WORK TO BE COMPLETED »
Transcribe each entry shown below with no difference from the original.

PROVIDED DATA »

+===+

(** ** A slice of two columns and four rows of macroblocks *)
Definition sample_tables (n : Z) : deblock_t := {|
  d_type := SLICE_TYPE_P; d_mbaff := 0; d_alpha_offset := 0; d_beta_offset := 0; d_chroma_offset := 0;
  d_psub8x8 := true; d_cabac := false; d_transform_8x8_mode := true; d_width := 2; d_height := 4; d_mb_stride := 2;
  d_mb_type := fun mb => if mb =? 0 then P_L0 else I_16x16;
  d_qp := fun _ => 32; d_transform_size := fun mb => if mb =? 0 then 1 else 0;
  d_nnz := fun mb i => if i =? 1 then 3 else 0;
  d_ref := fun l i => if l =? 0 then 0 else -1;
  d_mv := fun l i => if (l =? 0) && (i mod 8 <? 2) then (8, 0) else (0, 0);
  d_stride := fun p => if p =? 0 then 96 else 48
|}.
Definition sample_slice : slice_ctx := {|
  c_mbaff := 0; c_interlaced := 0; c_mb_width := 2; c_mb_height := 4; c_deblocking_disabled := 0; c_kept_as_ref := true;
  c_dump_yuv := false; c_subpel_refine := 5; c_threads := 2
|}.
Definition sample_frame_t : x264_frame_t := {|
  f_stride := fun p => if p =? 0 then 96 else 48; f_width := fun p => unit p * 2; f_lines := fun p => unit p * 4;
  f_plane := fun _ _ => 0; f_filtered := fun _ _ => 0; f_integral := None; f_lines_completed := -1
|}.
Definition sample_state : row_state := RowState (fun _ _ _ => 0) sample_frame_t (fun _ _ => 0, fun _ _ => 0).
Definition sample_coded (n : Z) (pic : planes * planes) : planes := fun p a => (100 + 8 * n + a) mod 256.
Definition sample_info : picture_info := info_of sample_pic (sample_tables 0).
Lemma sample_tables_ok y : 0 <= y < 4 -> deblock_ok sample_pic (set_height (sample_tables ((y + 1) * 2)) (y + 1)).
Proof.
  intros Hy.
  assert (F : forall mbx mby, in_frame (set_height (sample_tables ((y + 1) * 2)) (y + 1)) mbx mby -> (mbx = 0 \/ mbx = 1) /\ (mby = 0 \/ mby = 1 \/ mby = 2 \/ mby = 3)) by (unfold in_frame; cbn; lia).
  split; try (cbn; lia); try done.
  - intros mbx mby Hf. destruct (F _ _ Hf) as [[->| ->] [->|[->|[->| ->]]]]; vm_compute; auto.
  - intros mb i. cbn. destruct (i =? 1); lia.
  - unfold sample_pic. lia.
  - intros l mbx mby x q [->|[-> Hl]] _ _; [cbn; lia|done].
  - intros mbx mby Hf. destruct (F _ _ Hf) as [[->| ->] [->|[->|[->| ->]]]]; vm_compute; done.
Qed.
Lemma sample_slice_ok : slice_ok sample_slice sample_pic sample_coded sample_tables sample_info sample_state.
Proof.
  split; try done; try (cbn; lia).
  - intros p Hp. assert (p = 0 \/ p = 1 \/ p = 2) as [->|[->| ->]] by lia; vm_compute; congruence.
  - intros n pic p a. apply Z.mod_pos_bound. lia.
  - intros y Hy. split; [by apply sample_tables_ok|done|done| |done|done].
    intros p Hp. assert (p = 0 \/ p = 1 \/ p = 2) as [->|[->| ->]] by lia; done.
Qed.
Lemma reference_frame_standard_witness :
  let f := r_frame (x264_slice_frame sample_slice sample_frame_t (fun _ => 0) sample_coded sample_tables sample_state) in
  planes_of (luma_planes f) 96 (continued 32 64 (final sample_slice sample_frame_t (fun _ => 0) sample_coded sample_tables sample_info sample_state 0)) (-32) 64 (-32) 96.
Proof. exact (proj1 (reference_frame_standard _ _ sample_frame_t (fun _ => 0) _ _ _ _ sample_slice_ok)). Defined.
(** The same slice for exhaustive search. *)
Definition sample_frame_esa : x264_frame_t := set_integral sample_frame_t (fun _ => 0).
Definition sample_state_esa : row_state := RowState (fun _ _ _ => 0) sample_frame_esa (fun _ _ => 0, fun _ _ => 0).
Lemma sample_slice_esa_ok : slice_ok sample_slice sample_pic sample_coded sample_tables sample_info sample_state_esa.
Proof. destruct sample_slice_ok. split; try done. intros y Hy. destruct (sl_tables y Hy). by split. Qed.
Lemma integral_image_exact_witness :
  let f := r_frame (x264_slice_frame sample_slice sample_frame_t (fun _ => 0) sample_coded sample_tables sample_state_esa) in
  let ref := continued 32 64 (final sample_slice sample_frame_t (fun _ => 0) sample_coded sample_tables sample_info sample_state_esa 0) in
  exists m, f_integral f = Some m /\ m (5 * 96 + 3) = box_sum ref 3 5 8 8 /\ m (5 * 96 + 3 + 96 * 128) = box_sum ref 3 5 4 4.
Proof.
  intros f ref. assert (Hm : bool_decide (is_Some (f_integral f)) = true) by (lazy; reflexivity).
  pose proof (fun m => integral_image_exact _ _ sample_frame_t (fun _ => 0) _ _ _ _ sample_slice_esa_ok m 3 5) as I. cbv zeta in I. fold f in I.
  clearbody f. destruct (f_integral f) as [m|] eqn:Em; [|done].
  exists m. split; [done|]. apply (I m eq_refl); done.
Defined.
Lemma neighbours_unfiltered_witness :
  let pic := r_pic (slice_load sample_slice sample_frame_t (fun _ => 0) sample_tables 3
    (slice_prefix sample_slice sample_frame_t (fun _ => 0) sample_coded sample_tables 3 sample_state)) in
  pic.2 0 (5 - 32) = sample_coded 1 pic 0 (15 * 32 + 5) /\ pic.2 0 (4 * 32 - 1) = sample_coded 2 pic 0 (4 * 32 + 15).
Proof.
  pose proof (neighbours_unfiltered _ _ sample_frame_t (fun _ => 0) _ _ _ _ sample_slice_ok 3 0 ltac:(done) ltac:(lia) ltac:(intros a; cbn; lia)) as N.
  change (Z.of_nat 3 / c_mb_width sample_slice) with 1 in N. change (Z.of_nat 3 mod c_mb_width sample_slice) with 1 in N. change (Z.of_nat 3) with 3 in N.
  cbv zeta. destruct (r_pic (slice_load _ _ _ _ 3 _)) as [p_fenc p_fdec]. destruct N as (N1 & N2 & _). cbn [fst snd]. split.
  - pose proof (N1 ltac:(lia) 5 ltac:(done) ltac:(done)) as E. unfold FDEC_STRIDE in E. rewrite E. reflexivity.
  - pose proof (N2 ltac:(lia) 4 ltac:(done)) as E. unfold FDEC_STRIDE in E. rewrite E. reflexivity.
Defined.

+===+

TASK ANSWER »
(** ** A slice of two columns and four rows of macroblocks *)
Definition sample_tables (n : Z) : deblock_t := {|
  d_type := SLICE_TYPE_P; d_mbaff := 0; d_alpha_offset := 0; d_beta_offset := 0; d_chroma_offset := 0;
  d_psub8x8 := true; d_cabac := false; d_transform_8x8_mode := true; d_width := 2; d_height := 4; d_mb_stride := 2;
  d_mb_type := fun mb => if mb =? 0 then P_L0 else I_16x16;
  d_qp := fun _ => 32; d_transform_size := fun mb => if mb =? 0 then 1 else 0;
  d_nnz := fun mb i => if i =? 1 then 3 else 0;
  d_ref := fun l i => if l =? 0 then 0 else -1;
  d_mv := fun l i => if (l =? 0) && (i mod 8 <? 2) then (8, 0) else (0, 0);
  d_stride := fun p => if p =? 0 then 96 else 48
|}.
Definition sample_slice : slice_ctx := {|
  c_mbaff := 0; c_interlaced := 0; c_mb_width := 2; c_mb_height := 4; c_deblocking_disabled := 0; c_kept_as_ref := true;
  c_dump_yuv := false; c_subpel_refine := 5; c_threads := 2
|}.
Definition sample_frame_t : x264_frame_t := {|
  f_stride := fun p => if p =? 0 then 96 else 48; f_width := fun p => unit p * 2; f_lines := fun p => unit p * 4;
  f_plane := fun _ _ => 0; f_filtered := fun _ _ => 0; f_integral := None; f_lines_completed := -1
|}.
Definition sample_state : row_state := RowState (fun _ _ _ => 0) sample_frame_t (fun _ _ => 0, fun _ _ => 0).
Definition sample_coded (n : Z) (pic : planes * planes) : planes := fun p a => (100 + 8 * n + a) mod 256.
Definition sample_info : picture_info := info_of sample_pic (sample_tables 0).
Lemma sample_tables_ok y : 0 <= y < 4 -> deblock_ok sample_pic (set_height (sample_tables ((y + 1) * 2)) (y + 1)).
Proof.
  intros Hy.
  assert (F : forall mbx mby, in_frame (set_height (sample_tables ((y + 1) * 2)) (y + 1)) mbx mby -> (mbx = 0 \/ mbx = 1) /\ (mby = 0 \/ mby = 1 \/ mby = 2 \/ mby = 3)) by (unfold in_frame; cbn; lia).
  split; try (cbn; lia); try done.
  - intros mbx mby Hf. destruct (F _ _ Hf) as [[->| ->] [->|[->|[->| ->]]]]; vm_compute; auto.
  - intros mb i. cbn. destruct (i =? 1); lia.
  - unfold sample_pic. lia.
  - intros l mbx mby x q [->|[-> Hl]] _ _; [cbn; lia|done].
  - intros mbx mby Hf. destruct (F _ _ Hf) as [[->| ->] [->|[->|[->| ->]]]]; vm_compute; done.
Qed.
Lemma sample_slice_ok : slice_ok sample_slice sample_pic sample_coded sample_tables sample_info sample_state.
Proof.
  split; try done; try (cbn; lia).
  - intros p Hp. assert (p = 0 \/ p = 1 \/ p = 2) as [->|[->| ->]] by lia; vm_compute; congruence.
  - intros n pic p a. apply Z.mod_pos_bound. lia.
  - intros y Hy. split; [by apply sample_tables_ok|done|done| |done|done].
    intros p Hp. assert (p = 0 \/ p = 1 \/ p = 2) as [->|[->| ->]] by lia; done.
Qed.
Lemma reference_frame_standard_witness :
  let f := r_frame (x264_slice_frame sample_slice sample_frame_t (fun _ => 0) sample_coded sample_tables sample_state) in
  planes_of (luma_planes f) 96 (continued 32 64 (final sample_slice sample_frame_t (fun _ => 0) sample_coded sample_tables sample_info sample_state 0)) (-32) 64 (-32) 96.
Proof. exact (proj1 (reference_frame_standard _ _ sample_frame_t (fun _ => 0) _ _ _ _ sample_slice_ok)). Defined.
(** The same slice for exhaustive search. *)
Definition sample_frame_esa : x264_frame_t := set_integral sample_frame_t (fun _ => 0).
Definition sample_state_esa : row_state := RowState (fun _ _ _ => 0) sample_frame_esa (fun _ _ => 0, fun _ _ => 0).
Lemma sample_slice_esa_ok : slice_ok sample_slice sample_pic sample_coded sample_tables sample_info sample_state_esa.
Proof. destruct sample_slice_ok. split; try done. intros y Hy. destruct (sl_tables y Hy). by split. Qed.
Lemma integral_image_exact_witness :
  let f := r_frame (x264_slice_frame sample_slice sample_frame_t (fun _ => 0) sample_coded sample_tables sample_state_esa) in
  let ref := continued 32 64 (final sample_slice sample_frame_t (fun _ => 0) sample_coded sample_tables sample_info sample_state_esa 0) in
  exists m, f_integral f = Some m /\ m (5 * 96 + 3) = box_sum ref 3 5 8 8 /\ m (5 * 96 + 3 + 96 * 128) = box_sum ref 3 5 4 4.
Proof.
  intros f ref. assert (Hm : bool_decide (is_Some (f_integral f)) = true) by (lazy; reflexivity).
  pose proof (fun m => integral_image_exact _ _ sample_frame_t (fun _ => 0) _ _ _ _ sample_slice_esa_ok m 3 5) as I. cbv zeta in I. fold f in I.
  clearbody f. destruct (f_integral f) as [m|] eqn:Em; [|done].
  exists m. split; [done|]. apply (I m eq_refl); done.
Defined.
Lemma neighbours_unfiltered_witness :
  let pic := r_pic (slice_load sample_slice sample_frame_t (fun _ => 0) sample_tables 3
    (slice_prefix sample_slice sample_frame_t (fun _ => 0) sample_coded sample_tables 3 sample_state)) in
  pic.2 0 (5 - 32) = sample_coded 1 pic 0 (15 * 32 + 5) /\ pic.2 0 (4 * 32 - 1) = sample_coded 2 pic 0 (4 * 32 + 15).
Proof.
  pose proof (neighbours_unfiltered _ _ sample_frame_t (fun _ => 0) _ _ _ _ sample_slice_ok 3 0 ltac:(done) ltac:(lia) ltac:(intros a; cbn; lia)) as N.
  change (Z.of_nat 3 / c_mb_width sample_slice) with 1 in N. change (Z.of_nat 3 mod c_mb_width sample_slice) with 1 in N. change (Z.of_nat 3) with 3 in N.
  cbv zeta. destruct (r_pic (slice_load _ _ _ _ 3 _)) as [p_fenc p_fdec]. destruct N as (N1 & N2 & _). cbn [fst snd]. split.
  - pose proof (N1 ltac:(lia) 5 ltac:(done) ltac:(done)) as E. unfold FDEC_STRIDE in E. rewrite E. reflexivity.
  - pose proof (N2 ltac:(lia) 4 ltac:(done)) as E. unfold FDEC_STRIDE in E. rewrite E. reflexivity.
Defined.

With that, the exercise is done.